In this section we introduce a new type of integrals, line integrals also known as path integrals. Let’s start with a mental model for what a line integral is.

1 The flow of a vector field along a curve

Suppose you are flying to Olinda Brazil for a mathematics conference. Flying out of John Glenn Columbus International Airport, you have a layover in Hartsfield-Jackson Atlanta International Airport. Because you bought your tickets as cheaply as possible, you have very little time to catch your plane in Atlanta. Hence, your flight time is of crucial interest to you. Fortunately or unfortunately, hurricane Gauss (note this name is not actually possible for a hurricane) is creating “interesting” wind patterns. Of crucial interest to you is the following question:

Is the flow of the wind going with the path of your airplane, or against?

If the flow of the air is with the path and direction of your plane, you will pick up a tailwind and get to Atlanta in plenty of time to catch your next flight. If flow of the wind is against the path and direction of your plane, you might miss your connecting flight and be forced to spend days in the Atlanta airport reading science fiction novels.

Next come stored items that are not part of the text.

Lemma filter_key_and :
  filter (fun a => key a = k /\ C a) (rows m) =
  match m !! k with Some x => if decide (C x) then [x] else [] | None => [] end.
Proof.
  rewrite (list_filter_iff _ (fun a => C a /\ key a = k)) by (intros a; tauto).
  rewrite <- list_filter_filter, rows_key by done. by destruct (m !! k).
Qed.

Lemma update_key_and g :
  update_where (fun a => key a = k /\ C a) g m =
  match m !! k with Some x => if decide (C x) then <[k := g x]> m else m | None => m end.
Proof.
  apply map_eq. intros j. rewrite lookup_update_where. destruct (decide (j = k)) as [->|Hne].
  - destruct (m !! k) as [x|] eqn:Hx; [|by rewrite Hx]. simpl. pose proof (Hk _ _ Hx).
    destruct (decide (C x)).
    + by rewrite lookup_insert_eq, decide_True.
    + by rewrite Hx, decide_False by tauto.
  - assert (match m !! k with Some x => if decide (C x) then <[k:=g x]> m else m | None => m end !! j = m !! j)
      as -> by (destruct (m !! k); [case_decide|]; by rewrite ?lookup_insert_ne).
    destruct (m !! j) as [y|] eqn:Hy; [|done]. simpl. rewrite decide_False; [done|].
    intros [E _]. rewrite (Hk _ _ Hy) in E. done.
Qed.

Lemma delete_key_and :
  delete_where (fun a => key a = k /\ C a) m =
  match m !! k with Some x => if decide (C x) then delete k m else m | None => m end.
Proof.
  apply map_eq. intros j. apply option_eq. intros y. rewrite lookup_delete_where.
  destruct (m !! k) as [x|] eqn:Hx; [destruct (decide (C x))|].
  - rewrite lookup_delete_Some. split.
    + intros [Hy Hn]. split; [|done]. intros <-. rewrite Hx in Hy. injection Hy as <-.
      apply Hn. by split; [apply Hk|].
    + intros [Hne Hy]. split; [done|]. rewrite (Hk _ _ Hy). naive_solver.
  - split; [naive_solver|]. intros Hy. split; [done|]. rewrite (Hk _ _ Hy). intros [-> HC]. congruence.
  - split; [naive_solver|]. intros Hy. split; [done|]. rewrite (Hk _ _ Hy). intros [-> HC]. congruence.
Qed.
End key_and.

(** A statement that names a primary key. *)
Section by_key.
Context `{Codec, Engine} {K A B : Type} `{Countable K} (enc : A -> row) (key : A -> K).
Context (f : file) (t : string) (m : gmap K A) (Hf : holds f t (enc <$> rows m)) (Hk : own_keys key m).
Context (Q : file -> result StoreError B -> Prop) (F : file -> Prop) (HF : F f).
Context (args : list value) (w : expr) (x : K).
Context (Hw : forall a, satisfies (tables f) args w (enc a) = true <-> key a = x).

Lemma dwp_update_key what set g (k : outcome -> DbM B) :
  (forall a, key a = x -> assign (tables f) args set (enc a) = enc (g a)) ->
  (forall f' o, changed t f f' -> holds f' t (enc <$> rows (alter g x m)) ->
     rowsAffected o = matched (m !! x) -> dwp (k o) Q F f') ->
  dwp (o ← ExecContext what (Update t set w) args; k o) Q F f.
Proof.
  intros Hg Hgo. eapply (dwp_update enc f t (rows m) Hf _ _ HF (fun a => key a = x)); [done..|].
  intros f' o Hc Hh Hn. rewrite <- (rows_update_where (fun a => key a = x)), <- (alter_where key) in Hh by done.
  apply Hgo; [done..|]. by rewrite Hn, affected_key.
Qed.

Lemma dwp_delete_key what (k : outcome -> DbM B) :
  (forall f' o, changed t f f' -> holds f' t (enc <$> rows (delete x m)) ->
     rowsAffected o = matched (m !! x) -> dwp (k o) Q F f') ->
  dwp (o ← ExecContext what (Delete t w) args; k o) Q F f.
Proof.
  intros Hgo. eapply (dwp_delete enc f t (rows m) Hf _ _ HF (fun a => key a = x)); [done..|].
  intros f' o Hc Hh Hn. apply Hgo; [done|..|by rewrite Hn, affected_key].
  rewrite (delete_key key) by done. eapply holds_perm; [|exact Hh]. by rewrite rows_delete_where.
Qed.
End by_key.

(** Number-to-string conversion of an integral number, as a template
    literal performs it on [Date.now()]: plain decimal digits, with a
    leading minus sign below zero. *)
Definition numberToString (n : Z) : jsstring :=
  lit (NilZero.string_of_int (Z.to_int n)).

(** A thrown value: whether it is an instance of [Error], and its
    [message]. *)
Record Thrown := { instanceofError : bool; message : jsstring }.

(** [new Error(msg)] *)
Definition newError (msg : jsstring) : Thrown :=
  {| instanceofError := true; message := msg |}.

(** The settlement of a promise, or the completion of a call that may
    throw. *)
Inductive Outcome (A : Type) : Type :=
| Resolved (a : A)
| Rejected (e : Thrown).
Arguments Resolved {A} a.
Arguments Rejected {A} e.

End Js.
Import Js.

(** ** Data of the screen and of its collaborators *)

Record User := { id : jsstring }.
Record Session := { user : User }.

(** [interface ImageData] *)
Record Metadata := {
  width : Z;
  height : Z;
  format : jsstring;
  size : Z
}.

Record ImageData := {
  url : jsstring;
  thumbnail_url : jsstring;
  metadata : Metadata
}.

(** The component's [useState] cells. *)
Record State := {
  session : option Session;
  bio : jsstring;
  links : jsstring;
  avatar : option jsstring;
  loading : bool;
  error : option jsstring
}.

(** expo-image-manipulator *)
Inductive SaveFormat := JPEG | PNG | WEBP.
Inductive Action := Resize (target_width : Z).
(** [compress] holds the decimal literal of the source as an exact
    rational; the screen only passes it on. *)
Record SaveOptions := { compress : Q; save_format : SaveFormat }.
Record ImageResult := { ir_uri : jsstring; ir_width : Z; ir_height : Z }.

(** [fetch]: a response handle and the blob read from it. *)
Record Response := { response_id : N }.
Record Blob := { blob_id : N; blob_size : Z }.

(** storage-js: an upload resolves to [{ data, error }], [error] being a
    [StorageError] (a subclass of [Error]) or [null]. *)
Record StorageError := { se_message : jsstring }.
Record UploadResult := { upload_error : option StorageError }.
Record UploadPromise := { promise_id : N }.

Definition thrownStorageError (e : StorageError) : Thrown :=
  newError (se_message e).

(** postgrest-js: an update resolves to [{ error }]; the error object
    carries a [message], and whether it is an [Error] instance depends on
    the client's version, so it is kept as a general thrown value. *)
Record UpdateResult := { update_error : option Thrown }.

(** The object passed to [.update(...)]. *)
Record ProfileUpdate := {
  upd_bio : jsstring;
  upd_avatar : option ImageData;
  upd_links : jsstring
}.

(** The two derived variants returned by [compressImage]. *)
Record Compressed := { main : ImageResult; thumbnail : ImageResult }.

(** ** Calls and programs *)

(** Every call the screen makes outside its own arithmetic, indexed by the
    type of its answer.  [StorageRemove] is the storage client's delete
    operation; the screen never issues it, and it is listed so that traces
    can say so. *)
Inductive Call : Type -> Type :=
| RouterReplace (path : jsstring) : Call unit
| RouterPush (path : jsstring) : Call unit
| SetLoading (b : bool) : Call unit
| SetError (e : option jsstring) : Call unit
| ManipulateAsync (uri : jsstring) (actions : list Action)
    (opts : SaveOptions) : Call (Outcome ImageResult)
| DateNow : Call Z
| Fetch (uri : jsstring) : Call (Outcome Response)
| ResponseBlob (r : Response) : Call (Outcome Blob)
| StorageUpload (bucket key : jsstring) (body : Blob) : Call UploadPromise
| PromiseAll (p q : UploadPromise)
    : Call (Outcome (UploadResult * UploadResult))
| StorageGetPublicUrl (bucket key : jsstring) : Call (Outcome jsstring)
| StorageRemove (bucket : jsstring) (keys : list jsstring)
    : Call (Outcome unit)
| TableUpdate (table : jsstring) (values : ProfileUpdate)
    (eq_id : jsstring) : Call (Outcome UpdateResult).

(** The calls whose answer is awaited: the handler suspends there. *)
Definition isAwaited {X} (c : Call X) : bool :=
  match c with
  | ManipulateAsync _ _ _ | Fetch _ | ResponseBlob _ | PromiseAll _ _
  | StorageRemove _ _ | TableUpdate _ _ _ => true
  | _ => false
  end.

Inductive Prog (A : Type) : Type :=
| Ret (a : A)
| Throw (e : Thrown)
| Vis (X : Type) (c : Call X) (k : X -> Prog A).
Arguments Ret {A} a.
Arguments Throw {A} e.
Arguments Vis {A X} c k.

Fixpoint bind {A B} (p : Prog A) (f : A -> Prog B) : Prog B :=
  match p with
  | Ret a => f a
  | Throw e => Throw e
  | Vis c k => Vis c (fun x => bind (k x) f)
  end.

(** [try { p } catch (err) { h err }] *)
Fixpoint try_catch {A} (p : Prog A) (h : Thrown -> Prog A) : Prog A :=
  match p with
  | Ret a => Ret a
  | Throw e => h e
  | Vis c k => Vis c (fun x => try_catch (k x) h)
  end.

(** [try { p } finally { f }]: [f] runs on either exit and the exit of
    [p] is kept (the source's [finally] block neither returns nor throws
    of its own accord; if it did throw, that would win). *)
Fixpoint finally {A} (p : Prog A) (f : Prog unit) : Prog A :=
  match p with
  | Ret a => bind f (fun _ => Ret a)
  | Throw e => bind f (fun _ => Throw e)
  | Vis c k => Vis c (fun x => finally (k x) f)
  end.

Definition call {X} (c : Call X) : Prog X := Vis c (fun x => Ret x).

(** A call that may throw or whose promise may reject. *)
Definition await {X} (c : Call (Outcome X)) : Prog X :=
  Vis c (fun o => match o with
                  | Resolved x => Ret x
                  | Rejected e => Throw e
                  end).

Declare Scope prog_scope.
Delimit Scope prog_scope with prog.
Notation "x <- p ;; q" := (bind p (fun x => q))
  (at level 61, p at next level, right associativity) : prog_scope.
Notation "p ;; q" := (bind p (fun _ => q))
  (at level 61, right associativity) : prog_scope.
Local Open Scope prog_scope.

(** ** The screen's functions *)

(** [compressImage], lines 96-125. *)
Definition compressImage (uri : jsstring) : Prog Compressed :=
  try_catch
    (compressedImage <-
       await (ManipulateAsync uri [Resize 800]
                {| compress := 7 # 10; save_format := JPEG |}) ;;
     thumb <-
       await (ManipulateAsync uri [Resize 200]
                {| compress := 5 # 10; save_format := JPEG |}) ;;
     Ret {| main := compressedImage; thumbnail := thumb |})
    (fun _ => Throw (newError (lit "Failed to compress image"))).

(** The text the [catch] block of [handleSubmit] shows, line 214. *)
Definition errorText (err : Thrown) : jsstring :=
  if instanceofError err then message err else lit "An error occurred.".

(** Lines 160-199: the block guarded by [if (avatar)]. *)
Definition uploadAvatar (sess : Session) (a : jsstring) : Prog ImageData :=
  compressed <- compressImage a ;;
  now1 <- call DateNow ;;
  let mainFileName :=
    id (user sess) ++ lit "-" ++ numberToString now1 ++ lit ".jpg" in
  mainResponse <- await (Fetch (ir_uri (main compressed))) ;;
  mainBlob <- await (ResponseBlob mainResponse) ;;
  now2 <- call DateNow ;;
  let thumbFileName :=
    id (user sess) ++ lit "-" ++ numberToString now2 ++ lit "-thumb.jpg" in
  thumbResponse <- await (Fetch (ir_uri (thumbnail compressed))) ;;
  thumbBlob <- await (ResponseBlob thumbResponse) ;;
  p1 <- call (StorageUpload (lit "avatars") mainFileName mainBlob) ;;
  p2 <- call (StorageUpload (lit "avatars") thumbFileName thumbBlob) ;;
  both <- await (PromiseAll p1 p2) ;;
  let (mainUpload, thumbUpload) := (both : UploadResult * UploadResult) in
  match upload_error mainUpload with
  | Some e => Throw (thrownStorageError e)
  | None =>
    match upload_error thumbUpload with
    | Some e => Throw (thrownStorageError e)
    | None =>
      mainUrl <- await (StorageGetPublicUrl (lit "avatars") mainFileName) ;;
      thumbUrl <- await (StorageGetPublicUrl (lit "avatars") thumbFileName) ;;
      Ret {| url := mainUrl;
             thumbnail_url := thumbUrl;
             metadata := {| width := ir_width (main compressed);
                            height := ir_height (main compressed);
                            format := lit "jpeg";
                            size := blob_size mainBlob |} |}
    end
  end.

(** Lines 159-212: the body of the [try] block. *)
Definition submitBody (sess : Session) (s : State) : Prog unit :=
  avatarData <-
    match avatar s with
    | Some a =>
      if truthy a
      then (d <- uploadAvatar sess a ;; Ret (Some d))
      else Ret None
    | None => Ret None
    end ;;
  res <- await (TableUpdate (lit "users")
                  {| upd_bio := bio s;
                     upd_avatar := avatarData;
                     upd_links := links s |}
                  (id (user sess))) ;;
  match update_error res with
  | Some updateError => Throw updateError
  | None => call (RouterPush (lit "/dash"))
  end.

(** The validation test of line 153. *)
Definition missingField (s : State) : bool :=
  (negb (truthy (trim (bio s)))
   || negb (truthyOpt (avatar s))
   || negb (truthy (trim (links s))))%bool.

(** [handleSubmit], lines 144-218.  [s] is the state captured by the
    render whose button was pressed. *)
Definition handleSubmit (s : State) : Prog unit :=
  match session s with
  | None => call (RouterReplace (lit "/auth"))
  | Some sess =>
    call (SetLoading true) ;;
    call (SetError None) ;;
    if missingField s then
      call (SetError (Some (lit "All fields are required."))) ;;
      call (SetLoading false)
    else
      finally
        (try_catch (submitBody sess s)
           (fun err => call (SetError (Some (errorText err)))))
        (call (SetLoading false))
  end.

(** ** Running a handler against its collaborators *)

(** The collaborators: some world state and, for every call, an answer and
    the world after it.  The state setters and the router answer [tt]
    whatever the environment; everything else is the environment's choice,
    rejections included. *)
Record Env := {
  World : Type;
  respond : forall X, Call X -> World -> X * World
}.

(** One entry of a trace: a call and the answer it got. *)
Inductive Event : Type :=
| Ev (X : Type) (c : Call X) (x : X).
Arguments Ev {X} c x.

(** The effect of a call on the component's own state. *)
Definition applySet {X} (c : Call X) (s : State) : State :=
  match c with
  | SetLoading b =>
    {| session := session s; bio := bio s; links := links s;
       avatar := avatar s; loading := b; error := error s |}
  | SetError e =>
    {| session := session s; bio := bio s; links := links s;
       avatar := avatar s; loading := loading s; error := e |}
  | _ => s
  end.

Inductive Exit (A : Type) : Type :=
| Returned (a : A)
| Threw (e : Thrown).
Arguments Returned {A} a.
Arguments Threw {A} e.

Record Run (W A : Type) := {
  exit : Exit A;
  world : W;
  final : State;
  trace : list Event
}.

Section Running.

Variable E : Env.

Fixpoint run {A} (p : Prog A) (w : World E) (s : State) : Run (World E) A :=
  match p with
  | Ret a => {| exit := Returned a; world := w; final := s; trace := [] |}
  | Throw e => {| exit := Threw e; world := w; final := s; trace := [] |}
  | Vis c k =>
    let xw := respond E c w in
    let r := run (k (fst xw)) (snd xw) (applySet c s) in
    {| exit := exit r; world := world r; final := final r;
       trace := Ev c (fst xw) :: trace r |}
  end.

(** Pressing the button of a render that captured [s]: the whole of
    [handleSubmit], every awaited answer taken from the environment. *)
Definition submit (w : World E) (s : State) : Run (World E) unit :=
  run (handleSubmit s) w s.

End Running.

(** ** Reading traces *)

(** Record writes: table, values and the id of the [.eq('id', ...)]
    filter. *)
Definition isWrite (e : Event) : option (jsstring * ProfileUpdate * jsstring) :=
  match e with
  | Ev (TableUpdate t v i) _ => Some (t, v, i)
  | _ => None
  end.

(** Uploads issued: bucket, key and body. *)
Definition isUpload (e : Event) : option (jsstring * jsstring * Blob) :=
  match e with
  | Ev (StorageUpload b k body) _ => Some (b, k, body)
  | _ => None
  end.

(** The settlement of the joint wait on the two uploads. *)
Definition isJoin (e : Event)
  : option (Outcome (UploadResult * UploadResult)) :=
  match e with
  | Ev (PromiseAll _ _) o => Some o
  | _ => None
  end.

(** Image transformations requested, with their settlement. *)
Definition isTransform (e : Event)
  : option (jsstring * list Action * SaveOptions * Outcome ImageResult) :=
  match e with
  | Ev (ManipulateAsync u a o) r => Some (u, a, o, r)
  | _ => None
  end.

Let $\vec {W}(x,y)$ be a vector field that represents wind currents. Let $\vec {p}(t)$ be a vector-valued function describing the path of your plane where $t$ represents the times you are in flight assuming no wind. The velocity vector of the plane is given by $\vec {p}'(t)$. To see if the wind currents are pushing with the plane or against the plane for any given time, you compute:

\[ \underbrace {\vec {W}(\vec {p}(t))}_{\text {wind currents}}\dotp \underbrace {\vec {p}'(t)}_{\text {velocity of the plane}} \]

Here the dot product measures “how aligned” these two vectors are. If the dot product is positive, the wind is pushing with the plane and speeding-up your flight. If the dot product is negative, the wind is pushing against the plane and is slowing your flight.

To see the net accumulation of the wind on the plane’s flight, you should hence integrate with respect to time:

\[ \int _{t_\text {takeoff}}^{t_\text {landing}} \vec {W}(\vec {p}(t)) \dotp \vec {p}'(t) \d t \]

This integral will measure the accumulated contribution of the wind to the flight of the plane. If the integral is positive, you will arrive in Atlanta early, if the integral is negative you will arrive late. This sort of integral is called a line integral or path integral because we are integrating along a line or a path.

Let $\vec {F}:\R ^n\to \R ^n$ be a vector field, $C$ be a directed curve in $\R ^n$, and $\vec {p}:\R \to \R ^n$ be a vector-valued function that draws $C$. A line integral

\[ \int _C \vec {F}\dotp \d \vec {p} \]

measures the flow of the field $\vec {F}$ along the directed curve $C$.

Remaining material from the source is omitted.